Separated parts of Tarragon are planted about 30 cm apart, in rows, so that the buds are at the level of the soil surface. Later, between the rows of tarragon, form grooves for irrigation during the summer months. When planting larger areas of tarragon, it is preferable to use cuttings. To this end, in June or July aboveground stems are cut and cuttings of 10-15 cm long are made.

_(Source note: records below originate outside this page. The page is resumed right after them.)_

Definition validate_identity (pdf_bytes : bytes) : ValidationResult :=
  let gate1_result := _gate1_verify_signature pdf_bytes in
  if negb (success gate1_result) then gate1_result else
  match _extract_text pdf_bytes with
  | Raises e => pdf_read_error e
  | Returns text =>
    match _extract_afm U text with
    | None => afm_not_found
    | Some afm =>
      if negb (truthy afm) then afm_not_found else
      {| success := true; rejection_reason := None;
         message := u "Identity verified successfully";
         voter_hash := Some (_hash_voter_id afm);
         vote_choice := None; file_hash := None;
         signer_name := signer_name gate1_result |}
    end
  end.

(** ** Shapes of a result *)

Definition exclusive (r : ValidationResult) : Prop :=
  (success r = true -> rejection_reason r = None) /\
  (success r = false -> exists reason, rejection_reason r = Some reason).

Definition on_return {A} (P : A -> Prop) (o : outcome A) : Prop :=
  match o with
  | Returns a => P a
  | Raises _ => True
  end.

End Validator.

Arguments u : simpl never.

(* ------------------------------------------------------------------ *)
(** * Sample data for the examples *)
(* ------------------------------------------------------------------ *)

(** Two certificates, one of an allowed signer and one of a stranger. *)
Definition apostille_cert : certificate :=
  {| cert_type := u "Certificate"; human_friendly := Some (u "APOSTILLE");
     subject := None; has_public_bytes := false; cert_str := [] |}.

Definition stranger_cert : certificate :=
  {| cert_type := u "Certificate"; human_friendly := Some (u "Evil CA");
     subject := None; has_public_bytes := false; cert_str := [] |}.

(** The defaults of config.py. *)
Definition default_settings : Settings :=
  {| SALT_KEY := u "CHANGE_ME_IN_PRODUCTION_abc123xyz";
     ALLOWED_SIGNERS :=
       [u "Hellenic Republic"; u "HELLENIC REPUBLIC";
        u "Ministry of Digital Governance"; u "MINISTRY OF DIGITAL GOVERNANCE";
        u "Ελληνική Δημοκρατία"; u "Υπουργείο Ψηφιακής Διακυβέρνησης";
        u "APOSTILLE"];
     DEBUG := false;
     ALLOW_VOTE_UPDATE := false |}.

(** Libraries that read the given signatures and page texts off every
    document; the digest is a stand-in (the identity). *)
Definition reader_of (sigs : list signature) (pages : list pystr) : libraries :=
  {| embedded_signatures := fun _ => Returns sigs;
     page_texts := fun _ => Returns pages;
     sha256_hexdigest := fun b => b;
     encode_utf8 := fun s => s |}.


(** A session on a given table, nothing pending. *)
Definition open_session (table : list Vote.t) (key : N) : Session :=
  {| rows := table; next_id := key; pending_new := []; pending_deleted := [] |}.

(** A deployment that lets a voter replace an earlier vote. *)
Definition update_settings : Settings :=
  {| SALT_KEY := SALT_KEY default_settings;
     ALLOWED_SIGNERS := ALLOWED_SIGNERS default_settings;
     DEBUG := false;
     ALLOW_VOTE_UPDATE := true |}.

(** A signed declaration that carries the token and the tax number but no
    vote phrase. *)
Definition declaration_without_choice : libraries :=
  reader_of [Status true true (Some apostille_cert)]
    [u "Security Token: tok-1"; u "AFM: 123456789"].

(** The vote the same voter cast earlier in the same poll. *)
Definition earlier_vote : Vote.t :=
  {| Vote.id := 1; Vote.poll_id := u "poll-1";
     Vote.voter_hash := u "123456789" ++ SALT_KEY default_settings;
     Vote.file_hash := u "earlier-file";
     Vote.vote_choice := u "Option A";
     Vote.created_at := 0 |}.

(** A complete declaration: token, tax number and vote phrase. *)
Definition complete_declaration : libraries :=
  reader_of [Status true true (Some apostille_cert)]
    [u "I vote for [Option B] in the Community Poll. Security Token: tok-1";
     u "AFM: 123456789"].

(* ------------------------------------------------------------------ *)
(** * What the table is meant to keep *)
(* ------------------------------------------------------------------ *)

(** The pair a voter may hold one row for. *)
Definition vote_key (v : Vote.t) : pystr * pystr :=
  (Vote.poll_id v, Vote.voter_hash v).

(** The filter of gate 4's query. *)
Definition voter_row (poll_id h : pystr) (v : Vote.t) : bool :=
  str_eqb (Vote.poll_id v) poll_id && str_eqb (Vote.voter_hash v) h.

Definition unique_files (table : list Vote.t) : Prop :=
  NoDup (map Vote.file_hash table).

Definition one_vote_each (table : list Vote.t) : Prop :=
  NoDup (map vote_key table).

Definition keys_below (key : N) (table : list Vote.t) : Prop :=
  NoDup (map Vote.id table) /\ forall v, In v table -> (Vote.id v < key)%N.
(** * Student dashboard: the filter, aggregation and alert pipeline of app.py

    A shallow embedding of the computational core of [app.py].

    - A pandas DataFrame is a list of rows (a record per schema), in row
      order.  Row index labels are not modelled: no computation of the
      script reads them.
    - A float64 cell is a [num]: either [NaN] (a missing value, or the mean
      of an empty Series) or [Num q], with [q] an exact rational.  Rounding
      of float64 arithmetic is not modelled.
    - The columns [Student], [Subject] and [Status] hold strings, as the
      schema comments of the script say.
    - A [datetime64] cell is an integer number of nanoseconds since the
      epoch; a [datetime.date] is an integer number of days since the epoch.
    - The script is a sequence of statements over its module-level
      variables; it is modelled as a composition of [Session] transformers,
      where a [Session] holds the variables the script assigns and the list
      of widgets rendered so far. *)

From Stdlib Require Import String List ZArith QArith Bool Lia Permutation Sorted.
Import ListNotations.
Open Scope string_scope.
Open Scope list_scope.
Open Scope Z_scope.

(** ** Cells *)

Inductive num : Type :=
| NaN
| Num (q : Q).

(** [x < c] on a float cell: a comparison with NaN is False. *)
Definition num_ltb (x : num) (c : Q) : bool :=
  match x with
  | NaN => false
  | Num q => negb (Qle_bool c q)
  end.

(** [x * c] and [c - x]: NaN propagates. *)
Definition num_mul (x : num) (c : Q) : num :=
  match x with
  | NaN => NaN
  | Num q => Num (q * c)%Q
  end.

Definition num_rsub (c : Q) (x : num) : num :=
  match x with
  | NaN => NaN
  | Num q => Num (c - q)%Q
  end.

Definition count_true (l : list bool) : nat :=
  List.length (filter (fun b => b) l).

(** [Series.mean()] of a boolean Series: sum / count, NaN when empty. *)
Definition mean_bool (l : list bool) : num :=
  match l with
  | [] => NaN
  | _ :: _ =>
      Num (inject_Z (Z.of_nat (count_true l))
           / inject_Z (Z.of_nat (List.length l)))%Q
  end.

Fixpoint dropna (l : list num) : list Q :=
  match l with
  | [] => []
  | NaN :: t => dropna t
  | Num q :: t => q :: dropna t
  end.

Definition Qsum (l : list Q) : Q :=
  fold_right Qplus 0%Q l.

(** [Series.mean()] of a float Series: NaN cells are skipped; NaN when
    nothing is left. *)
Definition mean_num (l : list num) : num :=
  match dropna l with
  | [] => NaN
  | q :: t => Num (Qsum (q :: t) / inject_Z (Z.of_nat (List.length (q :: t))))%Q
  end.

(** ** Rows *)

(** Frames that carry the columns [Student] and [Subject]. *)
Class Keyed (R : Type) : Type := {
  Student : R -> string;
  Subject : R -> string
}.

(** attendance_dataset.csv: Student, Subject, Date, Status *)
Record AttendanceRecord : Type := mkAttendance {
  att_Student : string;
  att_Subject : string;
  att_Date : Z;
  Status : string
}.

(** marks_dataset.csv: Student, Subject, Marks *)
Record MarkRecord : Type := mkMark {
  mark_Student : string;
  mark_Subject : string;
  Marks : num
}.

(** events.csv: Event, Date, Subject *)
Record EventRecord : Type := mkEvent {
  Event : string;
  Date : Z;
  ev_Subject : string
}.

(** Student, Subject, "Attendance %" *)
Record AttendanceSummary : Type := mkSummary {
  sum_Student : string;
  sum_Subject : string;
  Attendance_pct : num
}.

(** Student, Subject, Marks, "Attendance %" *)
Record MergedRow : Type := mkMerged {
  mrg_Student : string;
  mrg_Subject : string;
  mrg_Marks : num;
  mrg_Attendance_pct : num
}.

(** Student, Marks (the mean) *)
Record AvgMarksRow : Type := mkAvg {
  avg_Student : string;
  avg_Marks : num
}.

#[export] Instance Keyed_Attendance : Keyed AttendanceRecord :=
  {| Student := att_Student; Subject := att_Subject |}.
#[export] Instance Keyed_Mark : Keyed MarkRecord :=
  {| Student := mark_Student; Subject := mark_Subject |}.
#[export] Instance Keyed_Summary : Keyed AttendanceSummary :=
  {| Student := sum_Student; Subject := sum_Subject |}.
#[export] Instance Keyed_Merged : Keyed MergedRow :=
  {| Student := mrg_Student; Subject := mrg_Subject |}.

(** ** Constants *)

Definition LOW_ATTENDANCE_THRESHOLD : Q := 75%Q.
Definition FAILING_MARK_THRESHOLD : Q := 40%Q.

(** ** Frame operations *)

(** [v in values], and [Series.isin(values)] at one cell. *)
Definition isin (v : string) (values : list string) : bool :=
  existsb (String.eqb v) values.

Definition key : Type := (string * string)%type.

Definition key_of {R : Type} `{Keyed R} (r : R) : key :=
  (Student r, Subject r).

Definition key_eqb (a b : key) : bool :=
  String.eqb (fst a) (fst b) && String.eqb (snd a) (snd b).

(** Lexicographic order on group keys. *)
Definition key_leb (a b : key) : bool :=
  match String.compare (fst a) (fst b) with
  | Lt => true
  | Eq => String.leb (snd a) (snd b)
  | Gt => false
  end.

Fixpoint insert_sorted {A : Type} (leb : A -> A -> bool) (x : A) (l : list A)
  : list A :=
  match l with
  | [] => [x]
  | y :: t => if leb x y then x :: y :: t else y :: insert_sorted leb x t
  end.

(** Ascending sort; rows that compare equal keep their relative order. *)
Fixpoint sort_by {A : Type} (leb : A -> A -> bool) (l : list A) : list A :=
  match l with
  | [] => []
  | x :: t => insert_sorted leb x (sort_by leb t)
  end.

(** Distinct values, in order of first appearance. *)
Fixpoint unique {A : Type} (eqb : A -> A -> bool) (l : list A) : list A :=
  match l with
  | [] => []
  | x :: t => x :: filter (fun y => negb (eqb x y)) (unique eqb t)
  end.

(** The groups of [df.groupby(["Student", "Subject"])]: the observed keys,
    sorted. *)
Definition group_keys {R : Type} `{Keyed R} (df : list R) : list key :=
  sort_by key_leb (unique key_eqb (map key_of df)).

Definition group_rows {R : Type} `{Keyed R} (df : list R) (k : key) : list R :=
  filter (fun r => key_eqb (key_of r) k) df.

(** [df.groupby(["Student", "Subject"])["Status"].apply(f)
       .reset_index(name="Attendance %")] *)
Definition groupby_Status_apply (f : list string -> num)
  (df : list AttendanceRecord) : list AttendanceSummary :=
  map (fun k => mkSummary (fst k) (snd k) (f (map Status (group_rows df k))))
      (group_keys df).

(** [lambda x: (x == "Present").mean() * 100] *)
Definition present_percent (x : list string) : num :=
  num_mul (mean_bool (map (fun s => String.eqb s "Present") x)) 100%Q.

Definition student_keys (df : list MarkRecord) : list string :=
  sort_by String.leb (unique String.eqb (map Student df)).

(** [df.groupby("Student")["Marks"].mean().reset_index()] *)
Definition groupby_Student_Marks_mean (df : list MarkRecord)
  : list AvgMarksRow :=
  map (fun s =>
         mkAvg s (mean_num (map Marks
                    (filter (fun r => String.eqb (Student r) s) df))))
      (student_keys df).
(* ===== verification/_CoqProject ===== *)
-Q . S2P
Prelude.v
GoStrings.v
Paths.v
Flags.v
Prog.v
Host.v
Data.v
Config.v
AppInit.v
Messages.v
Platform.v
RefPlatform.v
SqliteQueries.v
Migrations.v
Smtp.v
KeyManager.v
World.v
Machine.v
Password.v
Tokens.v
TokenKeys.v
Interfaces.v
RateLimiter.v
Revocation.v
EmailCode.v
OAuthStates.v
SqliteStores.v
ServiceAccount.v
SqliteAccounts.v
SqliteAudit.v
App.v
ConfiguredBootstrap.v
Handlers.v
PasswordLogin.v
EmailLogin.v
OAuthLogin.v
Authorization.v
ServiceAccountsApi.v
Session.v
UserManagement.v
UserLifecycle.v
Server.v
Lasting.v
Startup.v
Cli.v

They are placed in 5-6 cm deep furrows, the distance between furrows is 5-6 cm, and between cuttings - 4-5 cm

Good rooting of tarragon can be done in greenhouses, in order to maintain optimal humidity soil mixture, and air an temperature that does not exceed 18-20 degrees. Cuttings of tarragon in such conditions root in 10-15 days. From a bush tarragon aged 3-4 years, you can get about 50-60 straight shrubs that can be divided into 100 shoots.

The tarragon is dried in shaded and ventilated area.

Benefits of tarragon

It facilitates breathing, enhances sleep and normalizes the acidity of gastric juice. Tarragon leaves make an exciting and appetizing decoration for any meal.